On the surface, the stories call our attention to psychic trauma
and the need for mental health services for veterans; scratch that
surface and we see that PTSD has morphed from a diagnostic category
into a cultural trope with broad societal implications. In PTSD:
Diagnosis and Identity in Post-empire America, Jerry Lembcke
exposes those implications. Lembcke reprises PTSD's formulation
following the war in Vietnam, examining how its medical discourse
provided a psychological alternative to the political
interpretations of veterans' opposition to the war- psychiatrists
said veteran dissent was cathartic, a form of acting-out.

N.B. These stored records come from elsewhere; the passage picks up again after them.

(** * Keyword classifier and prompt composer of the telecom assistant

    A shallow embedding of [TelecomPromptGenerator] from
    [telecom-llm-assistant.py]: the keyword table, the context templates,
    [_calculate_keyword_matches], [_calculate_confidence_score],
    [_classify_query] and [generate_prompt], followed by the properties
    the specification states about them.

    Modelling conventions.
    - A Python [str] is a [string]; the text handled here is ASCII, and
      [lower] maps 'A'..'Z' to 'a'..'z' and leaves every other character
      alone, which is what [str.lower] does on ASCII text.
    - A Python [dict] keeps its insertion order, and the classifier depends
      on it (the sort is stable), so dictionaries are association lists
      with the update operations written out.
    - Confidence scores are exact rationals [Q]; the lemmas on binary64
      scores at the end check, on every combination of match counts the
      keyword table can produce, that IEEE binary64 evaluation takes the
      same decisions and prints the same confidence.
    - [secondary_types] is a Python [set]; it is a [gset], and the order in
      which a [for] loop visits it is an explicit parameter of the
      composer. *)

From Stdlib Require Import QArith Qabs Qminmax Lqa Ascii String Floats.
From stdpp Require Import base gmap strings list pretty sorting.

(** ** Strings *)

(** [chr(10)] *)
Definition newline : ascii := ascii_of_nat 10.

Definition nl : string := String newline "".

(** [str.lower] on one ASCII character. *)
Definition lower_char (c : ascii) : ascii :=
  let n := N_of_ascii c in
  if ((65 <=? n) && (n <=? 90))%N then ascii_of_N (n + 32) else c.


Fixpoint lower (s : string) : string :=
  match s with
  | EmptyString => EmptyString
  | String c s' => String (lower_char c) (lower s')
  end.


(** [kw in s] for two strings: [kw] occurs in [s] as a substring. *)
Fixpoint contains (kw s : string) : bool :=
  String.prefix kw s ||
  match s with
  | EmptyString => false
  | String _ s' => contains kw s'
  end.

(** [s.split(sep)] for a one-character separator. *)
Fixpoint split (sep : ascii) (s : string) : list string :=
  match s with
  | EmptyString => [EmptyString]
  | String c s' =>
      if decide (c = sep) then EmptyString :: split sep s'
      else match split sep s' with
           | [] => [String c EmptyString]
           | w :: ws => String c w :: ws
           end
  end.
(** X4: the name generator never raises, whatever is tracked.  It returns
    a pair of the catalog whose full name and hash were not tracked, leaving
    the regeneration counter alone, or, bumping that counter, a first name
    of the catalog followed by a blank and a middle initial A-Z, with a last
    name of the catalog: a full name that no pair of the catalog has.  Either
    way the full name and the hash of the pair are tracked afterwards. *)
Theorem name_generator_outcomes rand w :
  ∃ f l w',
    generate_unique_name rand w = (Ok (f, l), w') ∧
    full_names (tracker w') = {[full_name_of f l]} ∪ full_names (tracker w) ∧
    name_hashes (tracker w') = {[generate_unique_hash [f; l]]} ∪ name_hashes (tracker w) ∧
    ((f ∈ Catalog.male_names ++ Catalog.female_names ∧ l ∈ Catalog.last_names ∧
      (full_name_of f l ∉ full_names (tracker w)) ∧
      (generate_unique_hash [f; l] ∉ name_hashes (tracker w)) ∧
      unique_regenerations (stats w') = unique_regenerations (stats w))
     ∨
     ((∃ c k, c ∈ Catalog.male_names ++ Catalog.female_names ∧ l ∈ Catalog.last_names ∧
              (k < 26)%N ∧ f = c +:+ " " +:+ String (Py.chr (65 + k)) "") ∧
      (∀ f' l', f' ∈ Catalog.male_names ++ Catalog.female_names → l' ∈ Catalog.last_names →
                full_name_of f l ≠ full_name_of f' l') ∧
      unique_regenerations (stats w') = S (unique_regenerations (stats w)))).
Proof.
  destruct (generate_unique_name_outcome rand w) as (f & l & w' & b & Hrun & Hout & Ht & Hr).
  exists f, l, w'. split; [done|]. rewrite Ht.
  split; [apply set_add_union|]. split; [apply set_add_union|].
  destruct b; cbn in Hout.
  - right. destruct Hout as (c & [Hc Hl] & ->). split; [|split; [|lia]].
    + exists c, (N.of_nat (size (full_names (tracker w))) `mod` 26)%N.
      repeat (split; [done|]). split; [|done]. apply N.mod_upper_bound. lia.
    + intros f' l' Hf' Hl'. by apply initial_leaves_catalog.
  - left. destruct Hout as ([Hf Hl] & Hnew & Hkey). repeat (split; [done|]). lia.
Qed.

(** X5: in every world reachable from a fresh generator in which fewer
    than 26 full names are tracked, the name generator returns a pair whose
    full name was not tracked, and the count of tracked names grows by one. *)
Theorem name_is_new_below_26 rand clock calls rng_start clock_start :
  let w := after_calls rand clock calls rng_start clock_start in
  (size (full_names (tracker w)) < 26)%nat →
  ∃ f l w',
    generate_unique_name rand w = (Ok (f, l), w') ∧
    (full_name_of f l ∉ full_names (tracker w)) ∧
    size (full_names (tracker w')) = S (size (full_names (tracker w))).
Proof.
  intros w Hsize.
  pose proof (after_calls_names rand clock calls rng_start clock_start) as Hinv.
  fold w in Hinv.
  destruct (generate_unique_name_outcome rand w) as (f & l & w' & b & Hrun & Hout & Ht & _).
  assert (full_name_of f l ∉ full_names (tracker w)) as Hnew
    by (by eapply name_outcome_new).
  exists f, l, w'. split; [done|]. split; [done|].
  rewrite Ht.
  change (full_names (record_name f l (tracker w)))
    with (set_add (full_name_of f l) (full_names (tracker w))).
  rewrite size_set_add. by rewrite decide_False.
Qed.

(** X5 at the second call under draws that repeat James Smith in all 200
    attempts: the fallback name "James B" Smith is new. *)
Lemma name_is_new_below_26_witness :
  ∃ f l w',
    generate_unique_name zero_draws
      (after_calls zero_draws stopped_clock [CallName] 0 0) = (Ok (f, l), w') ∧
    (full_name_of f l
     ∉ full_names (tracker (after_calls zero_draws stopped_clock [CallName] 0 0))) ∧
    size (full_names (tracker w'))
    = S (size (full_names (tracker (after_calls zero_draws stopped_clock [CallName] 0 0)))).
Proof.
  apply (name_is_new_below_26 zero_draws stopped_clock [CallName] 0 0).
  vm_compute. lia.
Defined.

(** ** The shape of a hash *)

Definition is_hex_digit (c : ascii) : bool :=
  bool_decide (c ∈ String.list_ascii_of_string "0123456789abcdef").

Lemma hex_digit_is_hex x : is_hex_digit (MD5.hex_digit x) = true.
Proof. unfold MD5.hex_digit. by repeat case_match. Qed.

Lemma hex_shape bs :
  String.length (MD5.hex bs) = (2 * length bs)%nat ∧
  all_chars is_hex_digit (MD5.hex bs) = true.
Proof.
  induction bs as [|b bs [IHl IHc]]; [done|]. cbn [MD5.hex String.length all_chars length].
  rewrite IHl, IHc, !hex_digit_is_hex. split; [lia|done].
Qed.

Lemma le_bytes_length k x : length (MD5.le_bytes k x) = k.
Proof. revert x. induction k as [|k IH]; intros x; [done|]. cbn. by rewrite IH. Qed.

Lemma digest_length msg : length (MD5.digest msg) = 16%nat.
Proof.
  unfold MD5.digest.
  destruct (foldl MD5.compress _ _) as [[[a b] c] d].
  by rewrite !length_app, !le_bytes_length.
Qed.

(** X13: whatever the arguments, the hash is a string of 32 lowercase
    hexadecimal digits. *)
Theorem hash_is_32_hex_digits args :
  String.length (generate_unique_hash args) = 32%nat ∧
  all_chars is_hex_digit (generate_unique_hash args) = true.
Proof.
  unfold generate_unique_hash, MD5.hexdigest.
  destruct (hex_shape (MD5.digest (MD5.bytes_of_string (Py.join_bar args)))) as [Hl Hc].
  by rewrite Hl, Hc, digest_length.
Qed.

(** ** When a batch raises *)

(** X14: a batch raises exactly when its count is positive and it names a
    state, other than "" and "Mixed", that is not in the catalog.  It then
    raises [KeyError] for that state at its first persona: no persona is
    returned or counted, yet the name, the email and the phone number
    generated for that persona stay in the tracker.  In every other case the
    batch returns [count] personas (none for a count below 1). *)
Theorem batch_raises_iff_unknown_state rand clock count state w :
  let unknown :=
    ∃ s, state = Some s ∧ s ≠ "" ∧ s ≠ "Mixed" ∧
         dict_lookup Catalog.public_places s = None in
  ((0 < count)%Z ∧ unknown →
   ∃ s w' f l e p,
     state = Some s ∧
     generate_multiple_personas rand clock count state w = (Raise (KeyError s), w') ∧
     tracker w' = add_phone p (add_email e (record_name f l (tracker w))) ∧
     total_generated (stats w') = total_generated (stats w))
  ∧
  (¬ ((0 < count)%Z ∧ unknown) →
   ∃ ps w',
     generate_multiple_personas rand clock count state w = (Ok ps, w') ∧
     length ps = Z.to_nat count).
Proof.
  intros unknown. split.
  - intros [Hcount (s & -> & Hne & Hmixed & Hnone)].
    assert (state_given (Some s) = Some s) as Hs.
    { unfold state_given. by rewrite decide_True. }
    destruct (generate_persona_unknown rand clock _ _ w Hs Hnone)
      as (w' & f & l & base & e & p & Hrun & Ht & Hn & _).
    exists s, w', f, l, e, p. split; [done|]. split; [|done].
    unfold generate_multiple_personas.
    destruct (Z.to_nat count) as [|n] eqn:En; [lia|].
    cbn [personas_loop]. unfold mbind, M_bind. by rewrite Hrun.
  - intros Hnot. destruct (decide (0 < count)%Z) as [Hcount|Hcount].
    + destruct (state_cases state) as [Hvalid|(s & Hs & Hnone)].
      * destruct (batch_served rand clock count state w Hvalid) as (ps & w' & Hrun & Hlen & _).
        by exists ps, w'.
      * exfalso. apply Hnot. split; [done|]. exists s.
        unfold state_given in Hs. destruct state as [s'|]; [|done].
        case_decide as Hd; [|done]. injection Hs as ->. by destruct Hd.
    + exists [], w. rewrite batch_nonpositive by lia.
      split; [done|]. simpl. lia.
Qed.

(** X14 at a batch of two personas for "Atlantis", and at one for Wyoming. *)
Lemma batch_raises_iff_unknown_state_witness :
  (∃ s w' f l e p,
     Some "Atlantis" = Some s ∧
     generate_multiple_personas zero_draws stopped_clock 2 (Some "Atlantis") fresh_world
     = (Raise (KeyError s), w') ∧
     tracker w' = add_phone p (add_email e (record_name f l (tracker fresh_world))) ∧
     total_generated (stats w') = total_generated (stats fresh_world))
  ∧
  (∃ ps w',
     generate_multiple_personas zero_draws stopped_clock 2 (Some "Wyoming") fresh_world
     = (Ok ps, w') ∧
     length ps = Z.to_nat 2).
Proof.
  split.
  - apply (proj1 (batch_raises_iff_unknown_state zero_draws stopped_clock 2
                    (Some "Atlantis") fresh_world)).
    split; [lia|]. exists "Atlantis". repeat split; try discriminate.
  - apply (proj2 (batch_raises_iff_unknown_state zero_draws stopped_clock 2
                    (Some "Wyoming") fresh_world)).
    intros [_ (s & [= <-] & _ & _ & Hnone)]. vm_compute in Hnone. discriminate.
Defined.
(** * Autoboat: ground-station link (mavlink.c) and primary node (PrimaryNode.c)

    A shallow embedding of the two protocol state machines of
    [Code/basic_model/clib/mavlink.c] (parameter protocol, mission protocol,
    receive dispatcher) and of the fault aggregation of
    [Code/Primary_node/PrimaryNode.c] (sensor availability edges, the
    return-to-base check, [SetAutoMode]).

    Conventions.
    - C integers are [Z]; a [uint8_t] / [uint16_t] store is written with its
      wrap-around ([mod 256], [mod 65536]); bit operations are [Z.land],
      [Z.lor], [Z.lnot].
    - A C [float] is carried as its 32-bit IEEE-754 pattern and never computed
      with.  This is how the code itself reads a parameter value
      ([mavlink_param_union_t]: written as [param_float], read as
      [param_uint32]).
    - Module-level and function-static C variables are the fields of one state
      record per translation unit; every C function is a function on it.
    - What a function hands to the UART / CAN / MAVLink glue is appended to a
      queue kept in the state, oldest entry first. *)

From Stdlib Require Import ZArith String List Bool Lia.
Import ListNotations.
Local Open Scope Z_scope.

(** A C [float], as its bit pattern. *)
Definition float := Z.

Lembcke
drills deeply into the modern history of war-trauma treatment,
picking up the threads left by nineteenth-century work on men and
hysteria, and following them into the treatment of "shell shock" in
World War I. With great originality, Lembcke also shows how art and
the media led the "science" of war trauma, and then how the
followers of Sigmund Freud showed that shell-shock symptoms were as
likely to be expressions of fears and conflicts internal to the
patients as the effects of exploding shells. The line drawn by the
Freudian critique of the medical/neurological model would resurface
in debates leading to PTSD's inclusion in the DSM in 1980 and
on-going deliberations over the definition and meaning of Traumatic
Brain Injury. In core chapters, Lembcke shows the influence of
film, theater, television, and news coverage on public and
professional thinking about war trauma. The inglorious nature of
recent wars, from Vietnam through Iraq and Afghanistan, leaves
Americans searching for meaning in those conflicts and finding it
in loss and sacrifice. Lembcke warns that the image of damaged war
veterans is working metaphorically in these dangerous times to
construct a national self-image of defeat and damage that needs to
be avenged. It is a dangerous end-of-empire narrative that needs to
be engaged, he says, lest its dangers reach fruition in more war.
The insights found in this book make it an invaluable resource for
scholars of sociology, medical sociology, psychology, military
studies, gender studies, and history of psychiatry, and a riveting
read for anyone interested in the subjects it treats.